Joining text together
To stick pieces of text together (this is called concatenation), use the & sign or the CONCAT function. Say A2 is Asha and B2 is Khan:
=A2 & " " & B2Note: Output:
Asha Khan
The & glued the two cells together with a space in the middle. Without the space you would get AshaKhan with no gap.
Pulling pieces out of text
| Function | What it does | Example with Mumbai |
|---|---|---|
LEFT(text, n) | First n characters | =LEFT(A2,3) gives Mum |
RIGHT(text, n) | Last n characters | =RIGHT(A2,3) gives bai |
UPPER(text) | Make it all CAPITALS | =UPPER(A2) gives MUMBAI |
LOWER(text) | Make it all lowercase | =LOWER(A2) gives mumbai |
LEN(text) | How many characters | =LEN(A2) gives 6 |
TRIM removes hidden spaces
A sneaky problem is extra spaces you cannot see, like a name with spaces around it. They break sorting and matching. TRIM removes spaces from the start and end:
=TRIM(" Asha Khan ")Note: Output: Asha Khan TRIM removed the leading and trailing spaces but kept the single space between the words. Always TRIM imported data before you analyse it.
Working with dates
Excel stores dates as numbers behind the scenes, so you can do maths with them. Two handy functions:
=TODAY()gives today’s date, and it refreshes every day.=YEAR(A2),=MONTH(A2)and=DAY(A2)pull a part out of a date.

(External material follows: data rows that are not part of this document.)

(** C10: whatever the ports answer, creating a node writes its row once its passwords, keys and
    passphrases that are not empty have been replaced by what the cipher answered for them, and
    logs nothing of them; updating one does the same with the changes, logs the changes it will
    write before it writes them, and records a change of status only after it was written and
    only against a different status; a creation that fails has written nothing, or could not be
    logged, and an update that fails with an ordinary exception has changed nothing. *)
Theorem node_writes_are_sealed (o : oracle) (data : NodeCreateDTO) (node_id : uuid) (changes : list (pystr * update_value)) :
  (let '(r, h) := run o (create_node has_audit has_known_hosts data) [] in
   create_outcome h r /\ grows (create_guard data) [] h) /\
  (let '(r, h) := run o (update_node has_audit has_known_hosts has_status_history node_id changes) [] in
   update_outcome node_id h r /\ grows (update_guard node_id changes) [] h).
Proof. split; [apply wp_run, wp_create_node|apply wp_run, wp_update_node]. Qed.
End single.

(** ** Tags over the tables *)

Section tags.
Context `{Unicode} `{PyFloat} `{Scans} `{Collation} (node_refused : NodeModel -> option exn).
(** The rest of the world, and the time of a write. *)
Context (outside : forall c : call, res (answer c)) (now : Z).

(** The gateways of [Nodes] behind the ports. *)
Definition serve (c : call) : node_tables -> res (answer c) * node_tables :=
  match c as c return res (management_answer c) -> node_tables -> res (management_answer c) * node_tables with
  | Remote (GetNode id) => fun _ s => (Ok (Nodes.get_node id s), s)
  | Remote (GetConnection id) => fun _ s => (Ok (get_connection id s), s)
  | Remote (UpdateNodeStatus id status) => fun _ s => Nodes.update_node_status node_refused id status now s
  | Remote (SaveStatusChange change) => fun _ s => begin (save_status_change change now) s
  | ListNodes query => fun _ s => (list_nodes query s, s)
  | ListNodesCursor query => fun _ s => (list_nodes_cursor query s, s)
  | ListTags => fun _ s => (Ok (list_tags s), s)
  | WriterCreate data => fun _ s => Nodes.create_node node_refused data now now s
  | WriterUpdate id changes => fun _ s => Nodes.update_node node_refused id changes now s
  | WriterDelete id => fun _ s => Nodes.delete_node id s
  | OperatorDelete ids => fun _ s => begin (Nodes.bulk_delete ids) s
  | OperatorAddTags ids tags => fun _ s => begin (Nodes.bulk_add_tags node_refused ids tags now) s
  | OperatorRemoveTags ids tags => fun _ s => begin (Nodes.bulk_remove_tags node_refused ids tags now) s
  | _ => fun other s => (other, s)
  end (outside c).

(** A request that edits the tags of a node with [edit]: it stores the new list and nothing
    else, or it fails and stores nothing. *)
Definition edits_one (node_id : uuid) (edit : list pystr -> list pystr) (s : node_tables) (r : res NodeViewDTO) (s' : node_tables) : Prop :=
  match get_by_id node_id s with
  | None => r = Raise (node_not_found node_id) /\ s' = s
  | Some node =>
      (exists node', r = Ok (_to_view (node_id, node')) /\ get_by_id node_id s' = Some node' /\
         tags_of node' = edit (tags_of node) /\
         (node' = node \/ node' = with_tags (edit (tags_of node)) now node) /\
         forall id, id <> node_id -> get_by_id id s' = get_by_id id s) \/
      (exists e, r = Raise e /\ s' = s)
  end.

Lemma write_tags_spec node_id tags s node : tables_ok s -> get_by_id node_id s = Some node ->
  let '(r, s') := run_state serve (write_tags node_id tags) s in
  (r = Ok (_to_view (node_id, with_tags tags now node)) /\ s' = set_nodes s (dict_set (nt_nodes s) node_id (with_tags tags now node))) \/
  (exists e, r = Raise e /\ s' = s).
Proof.
  intros Hs Hg. unfold write_tags. cbn [run_state perform mbind prog_bind pbind serve].
  unfold Nodes.update_node, begin, viewed, update. cbn [run_state].
  rewrite Hg. change (dict_set (dict_of [(#"tags", UTags tags)]) #"updated_at" (UTime now))
    with [(#"tags", UTags tags); (#"updated_at", UTime now)].
  assert (set_all [(#"tags", UTags tags); (#"updated_at", UTime now)] node = Ok (with_tags tags now node)) as ->.
  { destruct node. reflexivity. }
  cbn [mbind res_bind]. destruct (Nodes.check_node _ _ _ _) as [[]|e]; cbn; [by left|right; by exists e].
Qed.

Lemma run_get_node node_id s : run_state serve (get_node node_id) s =
  (match get_by_id node_id s with Some node => Ok (_to_view (node_id, node)) | None => Raise (node_not_found node_id) end, s).
Proof. unfold get_node. cbn. unfold Nodes.get_node. by destruct (get_by_id node_id s). Qed.

Lemma run_log has_audit action node_id details s :
  run_state serve (_log_required has_audit action node_id details) s =
    (if has_audit then outside (AuditNode true action (Some node_id) details) else Ok tt, s).
Proof. by destruct has_audit. Qed.

Lemma run_edit has_audit node_id (edit : list pystr -> list pystr) (applies : list pystr -> bool) action details s :
  tables_ok s -> (forall tags, applies tags = false -> edit tags = tags) ->
  let '(r, s') := run_state serve
    (node ← get_node node_id;
     if applies (nv_tags node) then
       _log_required has_audit action node_id details;;
       write_tags node_id (edit (nv_tags node))
     else mret node) s in
  edits_one node_id edit s r s'.
Proof.
  intros Hs Hedit. rewrite run_state_bind, run_get_node. unfold edits_one.
  destruct (get_by_id node_id s) as [node|] eqn:Hg; [|done]. change (nv_tags (_to_view (node_id, node))) with (tags_of node).
  destruct (applies (tags_of node)) eqn:Ha.
  - rewrite run_state_bind, run_log. destruct (if has_audit then _ else _) as [[]|e]; [|right; by exists e].
    pose proof (write_tags_spec node_id (edit (tags_of node)) s node Hs Hg) as Hw.
    destruct (run_state _ _ _) as [r s']. destruct Hw as [[-> ->]|Hw]; [left|by right].
    eexists. split; [done|]. unfold get_by_id, set_nodes. cbn [nt_nodes]. split_and!; [apply dict_get_set_eq|done|by right|].
    intros id Hne. by apply dict_get_set_ne.
  - left. exists node. rewrite (Hedit _ Ha). by split_and!; try left.
Qed.

(** Over every reachable state of the tables, adding a tag appends it to the tags of the
    node unless it is there, removing one drops its first occurrence, and both leave all other
    nodes alone; a missing node is reported, and a request that fails changes nothing. *)
Theorem tag_requests_outcome (has_audit : bool) (ops : list node_op) (node_id : uuid) (tag : pystr) :
  let s := node_history node_refused ops in
  (let '(r, s') := run_state serve (add_tag has_audit node_id tag) s in
   edits_one node_id (fun tags => if bool_decide (tag ∈ tags) then tags else tags ++ [tag]) s r s') /\
  (let '(r, s') := run_state serve (remove_tag has_audit node_id tag) s in
   edits_one node_id (remove_first tag) s r s').
Proof.
  intros s. pose proof (ok_node_history node_refused ops) as Hs. fold s in Hs. split.
  - pose proof (run_edit has_audit node_id (fun tags => if bool_decide (tag ∈ tags) then tags else tags ++ [tag])
      (fun tags => negb (bool_decide (tag ∈ tags))) #"add_tag" (Some [(#"tag", JStr tag)]) s Hs) as Hr.
    assert (run_state serve (add_tag has_audit node_id tag) s = run_state serve
      (node ← get_node node_id;
       if negb (bool_decide (tag ∈ nv_tags node)) then
         _log_required has_audit #"add_tag" node_id (Some [(#"tag", JStr tag)]);;
         write_tags node_id (if bool_decide (tag ∈ nv_tags node) then nv_tags node else nv_tags node ++ [tag])
       else mret node) s) as ->.
    { unfold add_tag. rewrite !run_state_bind, run_get_node. destruct (get_by_id node_id s); [|done]. by case_bool_decide. }
    apply Hr. intros tags Ht. by apply negb_false_iff in Ht as ->.
  - pose proof (run_edit has_audit node_id (remove_first tag) (fun tags => bool_decide (tag ∈ tags)) #"remove_tag"
      (Some [(#"tag", JStr tag)]) s Hs) as Hr. apply Hr. clear.
    intros tags Ht. apply bool_decide_eq_false in Ht. induction tags as [|t tags IH]; [done|]. cbn.
    destruct (str_eqb t tag) eqn:E; [apply str_eqb_eq in E as ->; destruct Ht; left|]. f_equal. apply IH. set_solver.
Qed.
End tags.

(** Two requests that add a tag to the same node, the second one reading the node before the
    first one has written: the first tag is lost, although both succeed. *)
Example concurrent_tags_are_lost :
  let _ := ascii_only in
  let s := @node_history no_node_refused heap_order [CreateNode (sample_node #"a" [ #"x"]) 10 10] in
  let requests := interleave [0; 1; 0; 1] [add_tag false 0%N #"y"; add_tag false 0%N #"z"] in
  let '(r, s') := run_state (@serve heap_order ascii_collation no_node_refused (fun _ => raise DBAPIError #"") 20) requests s in
  (exists v v', r = Ok [Ok v; Ok v']) /\ tags_of <$> get_by_id 0%N s' = Some [ #"x"; #"z"].
Proof. cbv zeta. split; [eexists _, _; by vm_compute|by vm_compute]. Qed.

(** ** The bulk check *)

Section check.
Context `{Unicode} `{PyFloat} (has_audit has_status_writer has_status_history has_node_view : bool).
(** A world that answers each call alike. *)
Context (f : forall c : call, res (answer c)).
Definition on_node (c : command_call) : res (command_answer c) := f (Remote c).

#[local] Abbreviation evn := (@eval command_signature _ on_node).

Lemma eval_remote {A} (p : @prog command_signature A) : eval f (remote p) = evn p.
Proof. induction p as [r|c k IH]; [done|]. cbn. apply IH. Qed.

(** The status and the error a session shows. *)
Definition shown (c : connector) (status : pystr) (error : option pystr) : Prop :=
  match evn (in_session c (@perform command_signature (RunCommand c #"echo ok"))) with
  | Ok _ => status = #"active" /\ error = None
  | Raise e => isinstance (exn_type e) Exception_ = true /\ error = Some (exn_msg e) /\
      status = if isinstance (exn_type e) CredentialDecryptionError then #"error" else #"unreachable"
  end.
(** The verdict once the status has been stored, or not. *)
Definition verdict (text : pystr) (node_id : uuid) (status : pystr) (error : option pystr) (d : BulkNodeCheckDetailDTO) : Prop :=
  bd_node_id d = text /\ bd_new_status d = Some status /\
  match (if has_status_writer then Some (on_node (UpdateNodeStatus node_id status)) else None) with
  | None | Some (Ok (Some _)) => bd_success d = bool_decide (error = None) /\ bd_error d = error
  | Some (Ok None) => bd_success d = false /\ bd_error d = Some #"Node not found on status update"
  | Some (Raise e) => isinstance (exn_type e) Exception_ = true /\
      bd_success d = false /\ bd_error d = Some (#"Status update failed: " ++ exn_msg e)
  end.
Definition checked (text : pystr) (d : BulkNodeCheckDetailDTO) : Prop :=
  match uuid_of_text text with
  | None => d = {| bd_node_id := text; bd_success := false; bd_error := Some #"Invalid node id"; bd_new_status := None |}
  | Some node_id =>
      match on_node (GetConnection node_id) with
      | Ok None => d = {| bd_node_id := text; bd_success := false; bd_error := Some #"Node not found"; bd_new_status := None |}
      | Ok (Some node) => exists c status error,
          evn (build_ssh_connector node None) = Ok c /\ shown c status error /\ verdict text node_id status error d
      | Raise _ => False
      end
  end.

Because dates are numbers, you can subtract them. If A2 is a delivery date and you write =A2-TODAY(), you get the number of days until delivery.
=YEAR(TODAY())Note: Output: 2026 TODAY() gave the full date and YEAR() pulled out just the year. This is great for grouping records by year in a report.
Tip: Use TRIM and UPPER (or LOWER) together to standardise text before matching, like =UPPER(TRIM(A2)). Tidy, consistent text makes lookups and counts far more reliable.
Q. A cell contains the word laptop with extra spaces around it. Which function cleans it to just laptop?
✍️ Practice
- Put a first name in A2 and a last name in B2, then join them with a space into C2.
- Type a name with extra spaces around it and clean it with TRIM, then make it UPPER case.
🏠 Homework
- Take a list of five full names and split each into a first-name column (with LEFT or Text to Columns) and confirm TRIM removes any stray spaces.